Vancomycin-Loaded Polycaprolactone Electrospinning Nanofibers Modulate the Airway Interfaces to Restrain Tracheal Stenosis

Achieving site-specific release of therapeutics at trachea infection sites remains a great challenge in clinic. This work aims to develop a series of polycaprolactone (PCL) and vancomycin (VA) nanofiber films (PVNF-n, n = 0, 1, and 5, respectively) via electrospinning. The efficacy of PVNF-n was evaluated for its physiochemical analysis and antibacterial property. The results of FITR, XRD, SEM-EDS and drug release indicated that VA were successfully introduced into PCL, and can be sustained released from films, as well as the PVNF-n displayed a network structure of fibers with random directions. Importantly, the PVNF-5 showed superb antibacterial efficacy against Methicillin-resistant Staphylococcus aureus (MRSA) and Streptococcus pneumoniae (SPn). Furthermore, the PVNF-5 films were covered onto the self-expandable metallic stent to construct anti-infection airway stent, and then implant into the New Zealand Rabbits model to repair tracheal stenosis.
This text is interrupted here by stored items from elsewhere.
(* ===== verification/Buddy.v ===== *)
(** * The abstract buddy allocator

    The specification mm/frame_alloc.c refines: per order a list of free
    blocks, given by their page number inside the zone, and one bit per pair of
    buddies. [b_alloc] and [b_free] are the algorithms of [zone_alloc] and
    [zone_dealloc] on that state; [binv] is the invariant they keep, and [cov]
    the set of free pages, which is all a client cares about.

    The deep facts are here: a state that satisfies the invariant is the unique
    fully coalesced form of its set of free pages, so an allocation fails only
    when no free aligned run exists, and a free undoes an allocation. *)

From S2P Require Import Prelude.

Definition MAX_ORDER : nat := 10.

(** [2^k] pages. *)
Definition pages (k : nat) : Z := 2 ^ Z.of_nat k.

(** [clean] says that the bitmaps were clear when the zone was made: [zone_add]
    does not clear them. No operation reads it. *)
Record buddy := Buddy { fl : nat -> list Z; bit : nat -> Z -> bool; clean : Prop }.

(** The other half of the pair a block of order [k] belongs to, and the index
    of that pair among those of its order. *)
Definition buddy_of (k : nat) (x : Z) : Z := Z.lxor x (pages k).
Definition pair_index (k : nat) (x : Z) : Z := x / pages k / 2.

Definition set_bit (k : nat) (p : Z) (v : bool) (f : nat -> Z -> bool) : nat -> Z -> bool :=
  fupd f k (fun q => if q =? p then v else f k q).

(** Orders below [MAX_ORDER] have a bitmap. *)
Definition upd_bit (k : nat) (p : Z) (v : bool) (f : nat -> Z -> bool) : nat -> Z -> bool :=
  if (k <? MAX_ORDER)%nat then set_bit k p v f else f.

Definition take (b : buddy) (k : nat) (x : Z) : buddy :=
  Buddy (fupd (fl b) k (filter (fun y => y <> x) (fl b k)))
        (upd_bit k (pair_index k x) false (bit b)) (clean b).

Definition put (b : buddy) (k : nat) (x : Z) : buddy :=
  Buddy (fupd (fl b) k (x :: fl b k)) (upd_bit k (pair_index k x) true (bit b)) (clean b).

(** Give back the upper halves of a block of order [order + d] at [x]. *)
Fixpoint split_down (order d : nat) (x : Z) (b : buddy) : buddy :=
  match d with
  | O => b
  | S d => split_down order d x (put b (order + d) (buddy_of (order + d) x))
  end.

(** The smallest order from [i] on, within [n] of them, with a free block. *)
Fixpoint search (b : buddy) (i n : nat) : option (nat * Z) :=
  match n with
  | O => None
  | S n => match fl b i with
           | [] => search b (S i) n
           | x :: _ => Some (i, x)
           end
  end.

Definition b_alloc (b : buddy) (order : nat) : option (Z * buddy) :=
  match search b order (S MAX_ORDER - order) with
  | None => None
  | Some (i, x) => Some (x, split_down order (i - order) x (take b i x))
  end.

(** Merge with the buddy as long as the pair's bit says it is free. *)
Fixpoint coalesce (b : buddy) (x : Z) (k n : nat) : buddy :=
  match n with
  | O => put b k x
  | S n =>
      if bit b k (pair_index k x)
      then coalesce (take b k (buddy_of k x)) (Z.min x (buddy_of k x)) (S k) n
      else put b k x
  end.

Definition b_free (b : buddy) (x : Z) (order : nat) : buddy :=
  coalesce b x order (MAX_ORDER - order).

(** ** Arithmetic of buddies *)

Lemma pages_pos k : 0 < pages k.
Proof. apply pow2_pos. lia. Qed.
Lemma pages_S k : pages (S k) = 2 * pages k.
Proof. unfold pages. rewrite Nat2Z.inj_succ, Z.pow_succ_r by lia. done. Qed.
Lemma pages_divide j k : (j <= k)%nat -> (pages j | pages k).
Proof. intros. apply pow2_divide. lia. Qed.
Lemma pages_le j k : (j <= k)%nat -> pages j <= pages k.
Proof. intros. apply Z.pow_le_mono_r; lia. Qed.
#[export] Hint Resolve pages_pos pages_divide : kern.
Lemma ring_bitmap_apart b j k y :
  (j < MAX_ORDER)%nat -> (k <= MAX_ORDER)%nat -> binv N b ->
  y ∈ orders_head z k :: (page_addr z <$> fl b k) ->
  apart (bitmap z j) (bitmap_bytes N j) y 16.
Proof.
  intros Hj Hk Hb [->|(x & -> & Hx)]%ring_elem.
  - pose proof (head_bounds k Hk). pose proof (zl_heads_bitmaps _ _ Hz j Hj).
    unfold apart in *. lia.
  - pose proof (block_bounds _ _ _ Hb Hx). pose proof (page_bytes k).
    pose proof (zl_bitmaps_zone _ _ Hz j Hj). unfold apart in *. lia.
Qed.

Lemma pair_byte k p :
  (k < MAX_ORDER)%nat -> 0 <= p < N / pages (S k) ->
  in_range (bitmap z k) (bitmap_bytes N k) (bitmap z k + p / 8) /\
  bitmap_byte z k p = bitmap z k + p / 8 /\
  kok (bitmap z k + p / 8) 1 = true.
Proof.
  intros Hk Hp. pose proof (zl_bitmaps _ _ Hz k Hk) as [H1 H2]%kok_spec.
  assert (KERNEL_HIGHER_HALF_START > 0) by done.
  assert (0 <= p / 8 < bitmap_bytes N k).
  { unfold bitmap_bytes. split; [apply Z.div_pos; lia|].
    apply Z.div_lt_upper_bound; [done|].
    pose proof (Z.div_mod (N / pages (S k) + 7) 8). 
    pose proof (Z.mod_pos_bound (N / pages (S k) + 7) 8). lia. }
  unfold in_range, bitmap_byte. rewrite kok_spec. split; [lia|].
  split; [apply u64_small; lia | lia].
Qed.

(** Bits are only read through the bitmaps. *)
Lemma bits_image_agree P m m' g :
  agree P m m' ->
  (forall k a, (k < MAX_ORDER)%nat -> in_range (bitmap z k) (bitmap_bytes N k) a -> P a) ->
  bits_image N z m g -> bits_image N z m' g.
Proof.
  intros Hag HP Hg k p [Hk Hp]. destruct (pair_byte k p Hk Hp) as [Hin _].
  unfold mem_bit. rewrite Hag by (by eapply HP). by apply Hg.
Qed.

Lemma bits_rep_agree P m m' b :
  agree P m m' ->
  (forall k a, (k < MAX_ORDER)%nat -> in_range (bitmap z k) (bitmap_bytes N k) a -> P a) ->
  bits_rep N z m b -> bits_rep N z m' b.
Proof. intros Hag HP Hg Hc Hd. eapply bits_image_agree; [exact Hag|exact HP|by apply Hg]. Qed.

(** In the middle of an operation: the bits under an assumption [A] that the
    operation does not change. *)
Definition bits_if (A : Prop) (m : mem) (g : nat -> Z -> bool) : Prop := A -> bits_image N z m g.

Lemma bits_if_agree A P m m' g :
  agree P m m' ->
  (forall k a, (k < MAX_ORDER)%nat -> in_range (bitmap z k) (bitmap_bytes N k) a -> P a) ->
  bits_if A m g -> bits_if A m' g.
Proof. intros Hag HP Hg HA. eapply bits_image_agree; [exact Hag|exact HP|by apply Hg]. Qed.

Definition zone_if (A : Prop) (m : mem) (b : buddy) : Prop := lists_rep z m (fl b) /\ bits_if A m (bit b).

(** Two pairs share a bit when they share its byte and its place there. *)
Lemma same_bit j p k q :
  bit_at z j p = bit_at z k q <-> bitmap z j + p / 8 = bitmap z k + q / 8 /\ p mod 8 = q mod 8.
Proof.
  unfold bit_at. pose proof (Z.div_mod p 8). pose proof (Z.div_mod q 8).
  pose proof (Z.mod_pos_bound p 8). pose proof (Z.mod_pos_bound q 8). lia.
Qed.

(** Only pairs in use have their bit set, so that set bits are apart when the
    bits of the pairs in use are. *)
Definition pair_set (b : buddy) (k : nat) (p : Z) : Prop := pair_in N k p /\ bit b k p = true.

Lemma set_distinct b : binv N b -> distinct_bits z (live N b) -> distinct_bits z (pair_set b).
Proof. intros Hb Hd j p k q [Hp Hp'] [Hq Hq']. apply Hd; by apply bit_live. Qed.

(** ** Extracting and inserting a block *)

Lemma extract_step A b k l1 x l2 m g :
  binv N b -> (k <= MAX_ORDER)%nat -> fl b k = l1 ++ x :: l2 ->
  lists_rep z m (fl b) -> bits_if A m g ->
  exists m', list_extract (page_addr z x) m = Ret (tt, m') /\
    lists_rep z m' (fupd (fl b) k (l1 ++ l2)) /\ bits_if A m' g /\
    untouched N z (cov b) m m'.
Proof.
  intros Hb Hk Hfl Hl Hg. pose proof (Hl k Hk) as Hd.
  rewrite Hfl, fmap_app, fmap_cons in Hd.
  set (h := orders_head z k) in *. set (a1 := page_addr z <$> l1) in *.
  set (a2 := page_addr z <$> l2) in *.
  assert (Hin1 : node_last h a1 ∈ h :: (page_addr z <$> fl b k)).
  { rewrite Hfl, fmap_app. pose proof (node_last_elem h a1). set_solver. }
  assert (Hin2 : node_first h a2 ∈ h :: (page_addr z <$> fl b k)).
  { rewrite Hfl, fmap_app, fmap_cons. pose proof (node_first_elem h a2). set_solver. }
  eexists. split; [by eapply list_extract_run|]. split; [|split].
  - intros j Hj. destruct (decide (j = k)) as [->|Hjk].
    + rewrite fupd_eq, fmap_app. by eapply extract_mem_dll.
    + rewrite fupd_ne by done. eapply dll_agree; [| |by apply Hl].
      * apply (extract_mem_agree _ _ _ (fun a =>
          ~ in_range (node_last h a1) 16 a /\ ~ in_range (node_first h a2) 16 a)). done.
      * intros y a Hy Ha.
        pose proof (rings_apart b j k y _ Hj Hk Hb Hjk Hy Hin1).
        pose proof (rings_apart b j k y _ Hj Hk Hb Hjk Hy Hin2).
        unfold apart, in_range in *. lia.
  - eapply bits_if_agree; [|clear Hg|exact Hg].
    + apply (extract_mem_agree _ _ _ (fun a =>
        ~ in_range (node_last h a1) 16 a /\ ~ in_range (node_first h a2) 16 a)). done.
    + intros j a Hj Ha. simpl.
      pose proof (ring_bitmap_apart b j k _ Hj Hk Hb Hin1).
      pose proof (ring_bitmap_apart b j k _ Hj Hk Hb Hin2).
      unfold apart, in_range in *. lia.
  - apply extract_mem_agree. intros a Ha.
    split; intros Hr; apply Ha; eapply (ring_writes b k _ _ _ Hk);
      [done|exact Hin1|done|done|exact Hin2|done].
Qed.

Lemma insert_step A b k x m g :
  binv N b -> (k <= MAX_ORDER)%nat -> 0 <= x -> x + pages k <= N -> (pages k | x) ->
  busy b k x -> lists_rep z m (fl b) -> bits_if A m g ->
  exists m1 m2, list_init (page_addr z x) m = Ret (tt, m1) /\
    list_insert_after (orders_head z k) (page_addr z x) m1 = Ret (tt, m2) /\
    lists_rep z m2 (fl (put b k x)) /\ bits_if A m2 g /\
    untouched N z (fun p => cov b p \/ in_range x (pages k) p) m m2.
Proof.
  intros Hb Hk Hx0 HxN Hxd Hbusy Hl Hg.
  set (h := orders_head z k). set (a := page_addr z x).
  assert (Ha : node_ok a) by (by eapply block_ok).
  destruct (in_zone x k Hx0 HxN) as [Hlo Hhi]. pose proof (page_bytes k) as H16.
  assert (Hfresh : forall j y, (j <= MAX_ORDER)%nat ->
            y ∈ orders_head z j :: (page_addr z <$> fl b j) -> apart a 16 y 16).
  { intros j y Hj [->|(x' & -> & Hx')]%ring_elem.
    - pose proof (head_bounds j Hj). pose proof (zl_heads_zone _ _ Hz).
      unfold apart in *. fold a in Hlo, Hhi. lia.
    - eapply blocks_apart, busy_apart; eauto. }
  assert (Hbm : forall j, (j < MAX_ORDER)%nat -> apart (bitmap z j) (bitmap_bytes N j) a 16).
  { intros j Hj. pose proof (zl_bitmaps_zone _ _ Hz j Hj). fold a in Hlo, Hhi.
    unfold apart in *. lia. }
  assert (Hl1 : lists_rep z (list_init_mem m a) (fl b)).
  { intros j Hj. eapply dll_agree; [| |by apply Hl].
    - apply (list_init_mem_agree _ _ (fun c => ~ in_range a 16 c)). done.
    - intros y c Hy Hc. pose proof (Hfresh j y Hj Hy). unfold apart, in_range in *. lia. }
  pose proof (Hl1 k Hk) as Hd. fold h in Hd. set (ys := page_addr z <$> fl b k) in *.
  assert (Hfst : node_first h ys ∈ h :: ys) by apply node_first_elem.
  exists (list_init_mem m a), (insert_mem (list_init_mem m a) h a (node_first h ys)).
  assert (Hag : forall P : Z -> Prop,
    (forall c, P c -> ~ in_range h 16 c /\ ~ in_range a 16 c /\ ~ in_range (node_first h ys) 16 c) ->
    agree P m (insert_mem (list_init_mem m a) h a (node_first h ys))).
  { intros P HP. eapply agree_trans; [apply list_init_mem_agree | by apply insert_mem_agree].
    intros c Hc. by apply HP. }
  set (P := fun c => ~ in_range h 16 c /\ ~ in_range a 16 c /\
                     ~ in_range (node_first h ys) 16 c).
  assert (HagP : agree P m (insert_mem (list_init_mem m a) h a (node_first h ys)))
    by (by apply Hag).
  split; [by apply list_init_run|]. split; [by apply list_insert_after_run|].
  split; [|split].
  - intros j Hj. unfold put. simpl fl. destruct (decide (j = k)) as [->|Hjk].
    + rewrite fupd_eq. apply insert_mem_dll; [done..|]. intros y Hy. by apply (Hfresh k).
    + rewrite fupd_ne by done. eapply dll_agree; [exact HagP| |by apply Hl].
      intros y c Hy Hc. unfold P. pose proof (Hfresh j y Hj Hy).
      pose proof (rings_apart b j k y h Hj Hk Hb Hjk Hy ltac:(set_solver)).
      pose proof (rings_apart b j k y _ Hj Hk Hb Hjk Hy Hfst).
      unfold apart, in_range in *. lia.
  - eapply bits_if_agree; [exact HagP|clear Hg|exact Hg].
    intros j c Hj Hc. unfold P. pose proof (Hbm j Hj).
    pose proof (ring_bitmap_apart b j k h Hj Hk Hb ltac:(set_solver)).
    pose proof (ring_bitmap_apart b j k _ Hj Hk Hb Hfst).
    unfold apart, in_range in *. lia.
  - apply Hag. intros c Hc. split_and!; intros Hr; apply Hc.
    + eapply (ring_writes b k h); [done|tauto|set_solver|done].
    + right; right. exists x. split; [right; unfold in_range; pose proof (pages_pos k); lia|].
      unfold in_range, PAGE_SIZE in *. fold a. lia.
    + eapply (ring_writes b k); [done|tauto|exact Hfst|done].
Qed.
Compared to the bare metal airway stent, commercial pellosil-matrix covered airway stent and PVNF-0 covered airway stent, PVNF-5 covered airway stent showed reduced granulation tissue thickness, collagen density, α-SMA, CD68, TNF-α, IL-1 and IL-6 expression. In conclusion, this work provides an anti-infection films-covered airway stent that in-site restrain trachea stenosis.